Definition getOccurCount (src : list Z) (seperator : Z) : Z :=
  getOccurCount_loop (length src) (strchr src seperator) seperator 0.

(** [room] columns may still be stored. *)
Fixpoint splitEx_loop (room : nat) (p : list Z) (seperator : Z) : list (list Z) :=
  match room with
  | O => []
  | S room =>
      if (room =? 0)%nat then [p]
      else
        match strchr p seperator with
        | None => [p]
        | Some r => before p r :: splitEx_loop room (tail r) seperator
        end
  end.

Definition splitEx (src : list Z) (seperator nMaxCols : Z) : list (list Z) :=
  if nMaxCols <=? 0 then [] else splitEx_loop (Z.to_nat nMaxCols) src seperator.

(** The loop of [split] over the [n] columns it has counted; [None] is the
    store through a NULL [p]. *)
Fixpoint split_loop (n : nat) (p : list Z) (seperator : Z) : option (list (list Z)) :=
  match n with
  | O => Some []
  | S n =>
      if (n =? 0)%nat then Some [p]
      else
        match strchr p seperator with
        | None => None
        | Some r =>
            match split_loop n (tail r) seperator with
            | Some cols => Some (before p r :: cols)
            | None => None
            end
        end
  end.

(** [src = None] is NULL; the result is the columns ([None] inside is NULL,
    when [malloc_ok] is false) and [*nColCount]. *)
Definition split (src : option (list Z)) (seperator nMaxCols : Z) (malloc_ok : bool)
    : option (option (list (list Z)) * Z) :=
  match src with
  | None => Some (None, 0)
  | Some src =>
      let n := 1 + getOccurCount src seperator in
      let nColCount := if (0 <? nMaxCols) && (nMaxCols <? n) then nMaxCols else n in
      if negb malloc_ok then Some (None, nColCount)
      else
        match split_loop (Z.to_nat nColCount) src seperator with
        | Some cols => Some (Some cols, nColCount)
        | None => None
        end
  end.

(** [strchr(delim, c) != NULL] *)
Definition in_delim (delim : list Z) (c : Z) : bool :=
  match strchr delim c with Some _ => true | None => false end.

(** The second loop of [my_strtok], at offset [i] of the string: the
    offsets of the words found from here and the rest of the buffer. *)
Fixpoint my_strtok_loop (delim : list Z) (nMaxCols : Z) (p : list Z) (i : nat)
    (count : Z) (bWordEnd : bool) : list nat * list Z :=
  match p with
  | [] => ([], [])
  | c :: p' =>
      if in_delim delim c then
        let '(cols, b) := my_strtok_loop delim nMaxCols p' (S i) count true in
        (cols, 0 :: b)
      else if bWordEnd then
        if count + 1 >=? nMaxCols then ([i], p)
        else
          let '(cols, b) := my_strtok_loop delim nMaxCols p' (S i) (count + 1) false in
          (i :: cols, c :: b)
      else
        let '(cols, b) := my_strtok_loop delim nMaxCols p' (S i) count bWordEnd in
        (cols, c :: b)
  end.

(** The leading delimiters. *)
Fixpoint skip_delim (delim p : list Z) : list Z :=
  match p with
  | [] => []
  | c :: p' => if in_delim delim c then skip_delim delim p' else p
  end.

(** The return value, the offsets of the columns and the buffer;
    [src = None] is NULL. *)
Definition my_strtok (src : option (list Z)) (delim : list Z) (nMaxCols : Z)
    : Z * list nat * list Z :=
  match src with
  | None => (-1, [], [])
  | Some src =>
      if nMaxCols <=? 0 then (0, [], src)
      else
        let p := skip_delim delim src in
        let head := before src p in
        match p with
        | [] => (0, [], src)
        | _ =>
            if 1 >=? nMaxCols then (1, [length head], src)
            else
              let '(cols, b) := my_strtok_loop delim nMaxCols p (length head) 1 false in
              (1 + Z.of_nat (length cols), length head :: cols, head ++ b)
        end
  end.

(** The C string at an offset of a buffer. *)
Fixpoint c_string (b : list Z) : list Z :=
  match b with
  | [] => []
  | c :: b' => if c =? 0 then [] else c :: c_string b'
  end.

Definition c_string_at (b : list Z) (i : nat) : list Z := c_string (drop i b).

(** ** Replacing *)

(** Copies at most [remain_len] bytes: the two branches of each copy.
    The result is the bytes written and whether there is room left. *)
Definition copy_to (src : list Z) (remain_len : Z) : list Z * bool :=
  if Z.of_nat (length src) <? remain_len then (src, true)
  else (take (Z.to_nat remain_len) src, false).

(** The loop from [pStart]; [src_left] is [pEnd - pStart]. *)
Fixpoint str_replace_loop (fuel : nat) (pStart : list Z) (src_left : Z)
    (replaced new_str : list Z) (remain_len : Z) : list Z :=
  match fuel, strstr pStart replaced with
  | S fuel, Some p =>
      let pre := before pStart p in
      let '(w1, room1) :=
        if 0 <? Z.of_nat (length pre) then copy_to pre remain_len else ([], true) in
      if negb room1 then w1
      else
        let remain_len := remain_len - Z.of_nat (length w1) in
        let '(w2, room2) := copy_to new_str remain_len in
        if negb room2 then w1 ++ w2
        else
          w1 ++ w2 ++
          str_replace_loop fuel (drop (length replaced) p)
            (src_left - Z.of_nat (length pre) - Z.of_nat (length replaced))
            replaced new_str (remain_len - Z.of_nat (length w2))
  | _, _ =>
      if 0 <? src_left then take (Z.to_nat (Z.min src_left remain_len)) pStart else []
  end.

(** The string left in [dest]; its length is the return value. *)
Definition str_replace (s : list Z) (src_len : Z) (replaced new_str : list Z)
    (dest_size : Z) : list Z :=
  if dest_size <=? 0 then []
  else
    let max_dest_len := dest_size - 1 in
    match replaced with
    | [] => take (Z.to_nat (if src_len <? max_dest_len then src_len else max_dest_len)) s
    | _ => str_replace_loop (S (length s)) s src_len replaced new_str max_dest_len
    end.

(** ** Paths *)

Fixpoint chopPath (filePath : list Z) : list Z :=
  match filePath with
  | [] => []
  | [c] => if c =? CH_SLASH then [] else [c]
  | c :: p => c :: chopPath p
  end.

(** [len] is [strlen(filename)] at every call. *)
Definition is_filename_secure (filename : list Z) (len : Z) : bool :=
  if len <? 3 then true
  else if memcmp (take 3 filename) (bytes "../") =? 0 then false
  else
    match strstr filename (bytes "/../") with
    | None => true
    | Some _ => false
    end.

(** ** Configuration values *)

Definition first_is (s : list Z) (c1 c2 : Z) : bool :=
  match s with
  | c :: _ => (c =? c1) || (c =? c2)
  | [] => false
  end.

(** The return code and [*bytes] ([long] arithmetic wraps). *)
Definition parse_bytes (pStr : list Z) (default_unit_bytes : Z) : Z * Z :=
  let '(bytes, pReservedEnd) := strtol 10 pStr in
  if bytes <? 0 then (EINVAL, bytes)
  else
    match pReservedEnd with
    | [] => (0, s64 (bytes * default_unit_bytes))
    | _ =>
        if first_is pReservedEnd 71 103 then (0, s64 (bytes * (1024 * 1024 * 1024)))
        else if first_is pReservedEnd 77 109 then (0, s64 (bytes * (1024 * 1024)))
        else if first_is pReservedEnd 75 107 then (0, s64 (bytes * 1024))
        else (0, bytes)
    end.

Definition LOG_EMERG : Z := 0.
Definition LOG_ALERT : Z := 1.
Definition LOG_CRIT : Z := 2.
Definition LOG_ERR : Z := 3.
Definition LOG_WARNING : Z := 4.
Definition LOG_NOTICE : Z := 5.
Definition LOG_INFO : Z := 6.
Definition LOG_DEBUG : Z := 7.

(** [strncmp(s, prefix, strlen(prefix)) == 0 || strcmp(s, name) == 0] *)
Definition level_is (s : list Z) (prefix name : string) : bool :=
  is_prefix (bytes prefix) s || bool_decide (s = bytes name).

(** The new value of [g_log_context.log_level]. *)
Definition set_log_level (pLogLevel : option (list Z)) (log_level : Z) : Z :=
  match pLogLevel with
  | None => log_level
  | Some s =>
      let s := toUppercase s in
      if level_is s "DEBUG" "LOG_DEBUG" then LOG_DEBUG
      else if level_is s "INFO" "LOG_INFO" then LOG_INFO
      else if level_is s "NOTICE" "LOG_NOTICE" then LOG_NOTICE
      else if level_is s "WARN" "LOG_WARNING" then LOG_WARNING
      else if level_is s "ERR" "LOG_ERR" then LOG_ERR
      else if level_is s "CRIT" "LOG_CRIT" then LOG_CRIT
      else if level_is s "ALERT" "LOG_ALERT" then LOG_ALERT
      else if level_is s "EMERG" "LOG_EMERG" then LOG_EMERG
      else log_level
  end.

(** ** URL encoding *)

Definition hex_chars (i : Z) : Z := nth (Z.to_nat i) (bytes "0123456789ABCDEF") 0.

Definition url_plain (c : Z) : bool :=
  is_digit c || is_lower c || is_upper c || ((c =? 95) || (c =? CH_MINUS) || (c =? CH_DOT)).

Fixpoint urlencode (src : list Z) : list Z :=
  match src with
  | [] => []
  | c :: src' =>
      if url_plain c then c :: urlencode src'
      else if c =? CH_SPACE then CH_PLUS :: urlencode src'
      else 37 :: hex_chars (Z.shiftr c 4) :: hex_chars (Z.land c 15) :: urlencode src'
  end.

Definition IS_HEX_CHAR (ch : Z) : bool := char_in 48 ch 57 || char_in 97 ch 102 || char_in 65 ch 70.

Definition HEX_VALUE (ch : Z) : Z :=
  if char_in 48 ch 57 then ch - 48
  else if char_in 97 ch 102 then ch - 97 + 10
  else ch - 65 + 10.

Fixpoint urldecode (src : list Z) : list Z :=
  match src with
  | [] => []
  | c :: src1 =>
      let other := if c =? CH_PLUS then CH_SPACE else c in
      match src1 with
      | cHigh :: cLow :: src3 =>
          if c =? 37 then
            if IS_HEX_CHAR cHigh && IS_HEX_CHAR cLow then
              Z.lor (Z.shiftl (HEX_VALUE cHigh) 4) (HEX_VALUE cLow) :: urldecode src3
            else c :: urldecode src1
          else other :: urldecode src1
      | _ => other :: urldecode src1
      end
  end.

(** ** Growing buffers *)

Record BufferInfo := {
  buff : option (list Z); (* NULL or the bytes stored in the block *)
  alloc_size : Z;
  buff_length : Z;
}.

(** The common part of [buffer_strcpy] and [buffer_memcpy]: make room for
    [length] bytes, allocating [new_size] when there is not enough. *)
Definition buffer_room (malloc_ok : bool) (errno : Z) (pBuff : BufferInfo)
    (length new_size : Z) : Z * BufferInfo :=
  if alloc_size pBuff <=? length then
    if malloc_ok then
      (0, {| buff := Some []; alloc_size := new_size; buff_length := length |})
    else
      (if c_true errno then errno else ENOMEM,
       {| buff := None; alloc_size := 0; buff_length := length |})
  else (0, {| buff := buff pBuff; alloc_size := alloc_size pBuff; buff_length := length |}).

Definition buffer_fill (r : Z * BufferInfo) (data : list Z) : Z * BufferInfo :=
  let '(result, b) := r in
  if c_true result then (result, b)
  else (0, {| buff := Some data; alloc_size := alloc_size b; buff_length := buff_length b |}).

(** The terminating NUL is copied too. *)
Definition buffer_strcpy (malloc_ok : bool) (errno : Z) (pBuff : BufferInfo) (str : list Z)
    : Z * BufferInfo :=
  let len := Z.of_nat (length str) in
  buffer_fill (buffer_room malloc_ok errno pBuff len (len + 1)) (str ++ [0]).

Definition buffer_memcpy (malloc_ok : bool) (errno : Z) (pBuff : BufferInfo) (data : list Z)
    : Z * BufferInfo :=
  let len := Z.of_nat (length data) in
  buffer_fill (buffer_room malloc_ok errno pBuff len len) data.

(** ** Reading a line from a file

    [read] may return fewer bytes than asked for: how many is given by
    [read_bytes], a function of what is left of the file and of the size
    asked for; a negative value is an error.  [lseek_ok] is the outcome of
    the [lseek] back to the first unread character. *)
Section fd_gets.
Variable read_bytes : list Z → Z → Z.
Variable lseek_ok : bool.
----------
Find how many lines of the preceding data contain "BufferInfo", and answer with that number only.

8